# Moving state residency before leaving US



## tenant13

I currently reside in NJ and work in NY. I'm planning to leave US and spend most of my time traveling with summer breaks in one of the EU countries where I'm originally from and where I own real estate. I was thinking about moving my US residence to one of the states that doesn't charge income tax -like FLA - but it seems really complicated and perhaps unnecessary, especially if I don't actually plan to reside in that state.

Has anyone tried to do that and could share their experience? I rent my place in NJ so once I move my physical address here will become invalid anyway. It would be fairly easy to hire a mail service with the address in Florida (or any other state) but what about the driver's license and such? Am I even allowed to have one without US residency?


----------



## lat19n

The thing about Florida is a lot of non-residents lie and cheat their way to get the cheaper resident rates on college tuition (a substantial difference). I think you need 6 months residence to be a 'resident'. 

Fwiw - we lived in Florida for many many years. When we sold the house and moved to Mexico we registered a friend's address (different county) for change of address purposes with the post office. The Sup of elections picked up on that without our intervention and automatically registered us to vote in her country (and changed our official address to be the street address of the sup of elections).


----------



## tenant13

Well, you've actually lived in FL and had friends that would allow you to use their address. I've never had anything to do with Florida nor do I want to. I'm not denying that i want to "lie & cheat" the system by moving the residency to Florida, I just wonder if that's possible and feasible. I won't have ANY physical residency in the US so whatever address I'll use for my mail is already somewhat of a cheat - banks and credit card companies would likely not be happy about knowing that.


----------



## lat19n

My point was subtle - but you missed it. We never used our friend's address as ours - we simply told the PO to forward our mail there. Obviously the PO was not about to forward our US mail to Mexico. The act of forwarding our mail into a 'new' county was enough for us to be registered to vote in that county (even if we can only vote for presidents and senators). Just my 2 cents.


----------



## tenant13

I missed your point indeed but your voter registration address remained in the same state, I doubt forwarding my mail from NJ to FL would produce the same result.


----------



## Nononymous

I don't know too much about this because I don't comply with US taxes, but if you're planning a long-term move and intend to continue filing US taxes, then it's likely very smart to move your residency to a low-tax state. Some of the high-tax states can be real *******s about claiming you as a resident forever and wanting their state taxes. (I assume that you'd only pay state taxes if you owed federal taxes, but most US citizens abroad with normal jobs don't typically owe anything.)


----------



## Bevdeforges

Why do you want to maintain "US residency" at all?
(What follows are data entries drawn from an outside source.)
(* ===== verification/IncomingDemo.v ===== *)
(** * A concrete feed, and a run

    A cloud that keeps a list of records and serves pages of them, against which
    the theorems of [IncomingSpec] are applied. *)

From Stdlib Require Import ZArith Lia.
From stdpp Require Import base gmap list.
From S2P Require Import Prelude Effects Str Json MutableQueue CloudCrypto CloudCryptoSpec ChargePush ChargePushSpec IncomingQueue IncomingPull IncomingSpec IncomingFair.

Import Json CloudCrypto Toy MutableQueue IncomingQueue IncomingPull.
Open Scope Z_scope.

Module IncomingDemo.

Notation str := (list Z) (only parsing).
Notation put := ChargePushSpec.Demo.put.
Notation put_option := ChargePushSpec.Demo.put_option.
Notation take_str := ChargePushSpec.Demo.get.
Notation take_option := ChargePushSpec.Demo.get_option.

(** ** Encodings *)

Definition kind_at (z : Z) : Kind := if z =? 0 then Charge else if z =? 1 then RateConfig else Route.

(** A position as text: revisions and kinds as digits. *)
Definition order_text (o : Order) : str := let '(r, k, i) := o in (r + 48) :: (kind_index k + 48) :: i.
Definition text_order (l : str) : Order := match l with r :: k :: i => (r - 48, kind_at (k - 48), i) | _ => (0, Charge, []) end.

Lemma order_text_round o : text_order (order_text o) = o.
Proof. destruct o as [[r k] i]. cbn. rewrite !Z.add_simpl_r. by destruct k. Qed.

#[export] Instance demo_wire : ChargePush.Wire := {|
  ChargePush.creds_vec c := pi_id c;
  ChargePush.url_encode x := List.filter (fun b => negb (b =? 58)) x;
  ChargePush.value_vec := @ChargePush.value_vec ChargePushSpec.Demo.demo_wire;
  ChargePush.value_of := @ChargePush.value_of ChargePushSpec.Demo.demo_wire;
  ChargePush.identity_vec := @ChargePush.identity_vec ChargePushSpec.Demo.demo_wire;
  ChargePush.pending_raw := @ChargePush.pending_raw ChargePushSpec.Demo.demo_wire;
  ChargePush.pending_of := @ChargePush.pending_of ChargePushSpec.Demo.demo_wire
|}.

#[export] Instance demo_feed_wire : FeedWire := {|
  checkpoint_raw c := cp_version c :: put (cp_binding c) ++ put (cp_revision c) ++ [];
  checkpoint_of l := match l with
    | v :: t => '(b, t) ← take_str t; '(r, _) ← take_str t; Some {| cp_version := v; cp_binding := b; cp_revision := r |}
    | [] => None
    end;
  saved_raw s := let w := sw_walk s in
    sw_version s :: put (sw_binding s) ++ put_option (sw_base s) ++ put_option (since w) ++ put_option (checkpoint w)
    ++ put_option (cursor w) ++ put_option (order_text <$> last w) ++ [];
  saved_of l := match l with
    | v :: t => '(b, t) ← take_str t; '(base, t) ← take_option t; '(si, t) ← take_option t; '(ch, t) ← take_option t;
        '(cu, t) ← take_option t; '(la, _) ← take_option t;
        Some {| sw_version := v; sw_binding := b; sw_base := base; sw_walk := mkWalk si ch cu (text_order <$> la) |}
    | [] => None
    end;
  retry_raw r := rt_version r :: kind_index (tg_kind (rt_target r)) :: put (rt_binding r) ++ put (tg_id (rt_target r)) ++ put (rt_nonce r) ++ [];
  retry_of l := match l with
    | v :: k :: t => '(b, t) ← take_str t; '(i, t) ← take_str t; '(n, _) ← take_str t;
        Some {| rt_version := v; rt_binding := b; rt_target := mkTarget (kind_at k) i; rt_nonce := n |}
    | _ => None
    end
|}.

#[export] Instance demo_wire_laws : FeedWireLaws.
Proof.
  split.
  - intros [v b r]. cbn [checkpoint_raw checkpoint_of demo_feed_wire cp_version cp_binding cp_revision].
    by rewrite !ChargePushSpec.Demo.get_put; cbn [base.mbind option_bind]; rewrite ?ChargePushSpec.Demo.get_put.
  - intros [v b base [si ch cu la]]. cbn [saved_raw saved_of demo_feed_wire sw_version sw_binding sw_base sw_walk since checkpoint cursor last].
    repeat (rewrite ?ChargePushSpec.Demo.get_put, ?ChargePushSpec.Demo.get_put_option; cbn [base.mbind option_bind]).
    repeat f_equal. destruct la as [o|]; [|done]. cbn. by rewrite order_text_round.
  - intros x H%list_elem_of_In%filter_In. by destruct H.
Qed.

(** ** The cloud *)

Record Rec := mkRec { r_target : Target; r_rev : Z; r_key : str; r_ct : str }.
Notation Records := (list Rec).

Definition look (c : Records) (t : Target) : option Rec := List.find (fun x => bool_decide (r_target x = t)) c.
Definition top (c : Records) : Z := foldr (fun x n => Z.max (r_rev x) n) 0 c.

(** The parts of a path. *)
Definition BASE : str := lit "/api/pi/sync/changes/v2?limit=200".
Definition cursor_part (l : str) : option str := strip_prefix (lit "&cursor=") l.
Fixpoint digits (l : str) : str * str :=
  match l with b :: t => if is_digit b then let (x, y) := digits t in (b :: x, y) else ([], l) | [] => ([], []) end.
Definition path_parts (p : str) : option str * option str :=
  let rest := drop (length BASE) p in
  match strip_prefix (lit "&since=") rest with
  | Some l => let (s, l) := digits l in (Some s, cursor_part l)
  | None => (None, cursor_part rest)
  end.

Lemma digits_app s t : forallb is_digit s = true -> match t with b :: _ => is_digit b = false | [] => True end -> digits (s ++ t) = (s, t).
Proof.
  intros Hs Ht. induction s as [|b s IH]; cbn [app digits].
  - destruct t as [|x t]; [done|]. cbn. by rewrite Ht.
  - cbn in Hs. apply andb_true_iff in Hs as [-> Hs]. by rewrite IH.
Qed.

Lemma revision_digits s n : revision s = Ok n -> forallb is_digit s = true.
Proof. unfold revision. destruct (forallb is_digit s); [done|]. by rewrite andb_false_r. Qed.

Lemma path_parts_ok w : match since w with Some s => exists n, revision s = Ok n | None => True end ->
  path_parts (path w) = (since w, cursor w).
Proof.
  unfold path_parts, path. fold BASE. rewrite drop_app_length. destruct (since w) as [s|].
  - intros (n & Hn%revision_digits). rewrite <- app_assoc, strip_prefix_app, digits_app; [|done|by destruct (cursor w)].
    destruct (cursor w) as [cu|]; [|done]. unfold cursor_part. by rewrite strip_prefix_app.
  - intros _. cbn [app]. destruct (cursor w) as [cu|]; [|done]. change (strip_prefix (lit "&since=") (lit "&cursor=" ++ cu)) with (@None str).
    unfold cursor_part. by rewrite strip_prefix_app.
Qed.

Definition rank (since : option str) (x : Rec) : Order := order_of since (r_rev x) (r_target x).

(** The records behind a cursor, after a checkpoint; a page ends at the first. *)
Definition listed (c : Records) (since cursor : option str) : Records :=
  List.filter (fun x =>
    match since with Some s => match revision s with Ok n => n <? r_rev x | Err _ => false end | None => true end
    && match cursor with Some cu => order_lt (text_order cu) (rank since x) | None => true end) c.

Definition item_of (x : Rec) : Item :=
  mkItem (tg_kind (r_target x)) (tg_id (r_target x)) (print_i64 (r_rev x)) 5 (Some (r_ct x)) (Some (r_key x)).

Definition page_of (c : Records) (since cursor : option str) : Page :=
  let rows := listed c since cursor in
  match rows with
  | [] => mkPage true [] None 2 (print_i64 (top c))
  | x :: _ =>
      let p := rank since x in
      mkPage true (item_of <$> List.filter (fun y => negb (order_lt p (rank since y))) rows)
        (if existsb (fun y => order_lt p (rank since y)) rows then Some (order_text p) else None) 2 (print_i64 (top c))
  end.

Definition row_of (c : Records) (q : str * str) : Value :=
  let head_ := <[lit "kind" := String q.1]> (<[lit "id" := String q.2]> ∅) in
  match List.find (fun x => bool_decide (name (tg_kind (r_target x)) = q.1) && bool_decide (tg_id (r_target x) = q.2)) c with
  | Some x => Object (<[lit "status" := String (lit "ok")]> (<[lit "updatedAtMs" := Num (PosInt 5)]> (<[lit "ciphertext" := String (r_ct x)]>
      (<[lit "wrappedKey" := String (r_key x)]> (<[lit "recordVersion" := String (replicate 64 98)]> head_)))))
  | None => Object (<[lit "status" := String (lit "not_found")]> head_)
  end.

#[export] Instance demo_feed : Feed := {|
  Cloud := Records;
  serve_page c cr p := if (0 <=? top c) && (top c <=? I64_MAX) then let (si, cu) := path_parts p in PageOk (Some (page_of c si cu)) else PageRejected;
  serve_targets c cr q := ChargePush.mkReply true (Some (Object (<[lit "ok" := Bool true]> (<[lit "writeProtocol" := Num (PosInt 3)]>
    {[ lit "items" := Array (row_of c <$> tq_items q) ]}))))
|}.

#[export] Instance demo_revisions : Revisions := {| rev_of c _ t := r_rev <$> look (c : Records) t; head_of c _ := top (c : Records) |}.

#[export] Instance demo_local : Local := {|
  Side := unit; has_rates := false; store_doc s d _ _ := (true, (s, d)); Projection := unit;
  prepare _ _ _ _ _ _ := Ok None; apply_projection s d _ := (true, (s, d))
|}.

#[export] Instance demo_local_laws : LocalLaws.
Proof. by split. Qed.

Lemma page_revision c si cu : sync_revision (page_of c si cu) = print_i64 (top c).
Proof. unfold page_of. by destruct (listed c si cu). Qed.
For voter registration purposes, your last legal address in the US is where you vote from. Voting from overseas means that you can only vote in Federal elections - i.e. for President, US Senate and US Congress. But you don't have to be living at that address to be able to vote from there.And voting from a state doesn't give you "residence" there necessarily.

The other side of your plans is probably the tricky one. If you're originally from an EU state (and own property there), then I'd expect that you would probably want to establish your residency there as long as you still have citizenship there. You may want to check to see if there is any way to do a driving license exchange in your country of origin, but in most EU countries you can only drive for a year on a foreign (i.e. US) license anyhow. The States are becoming much stricter about having to prove your state residence in order to renew (or obtain) a driving license, and to exchange for a European license, it is often necessary to prove that you were resident in the state for a year or more before you moved to Europe.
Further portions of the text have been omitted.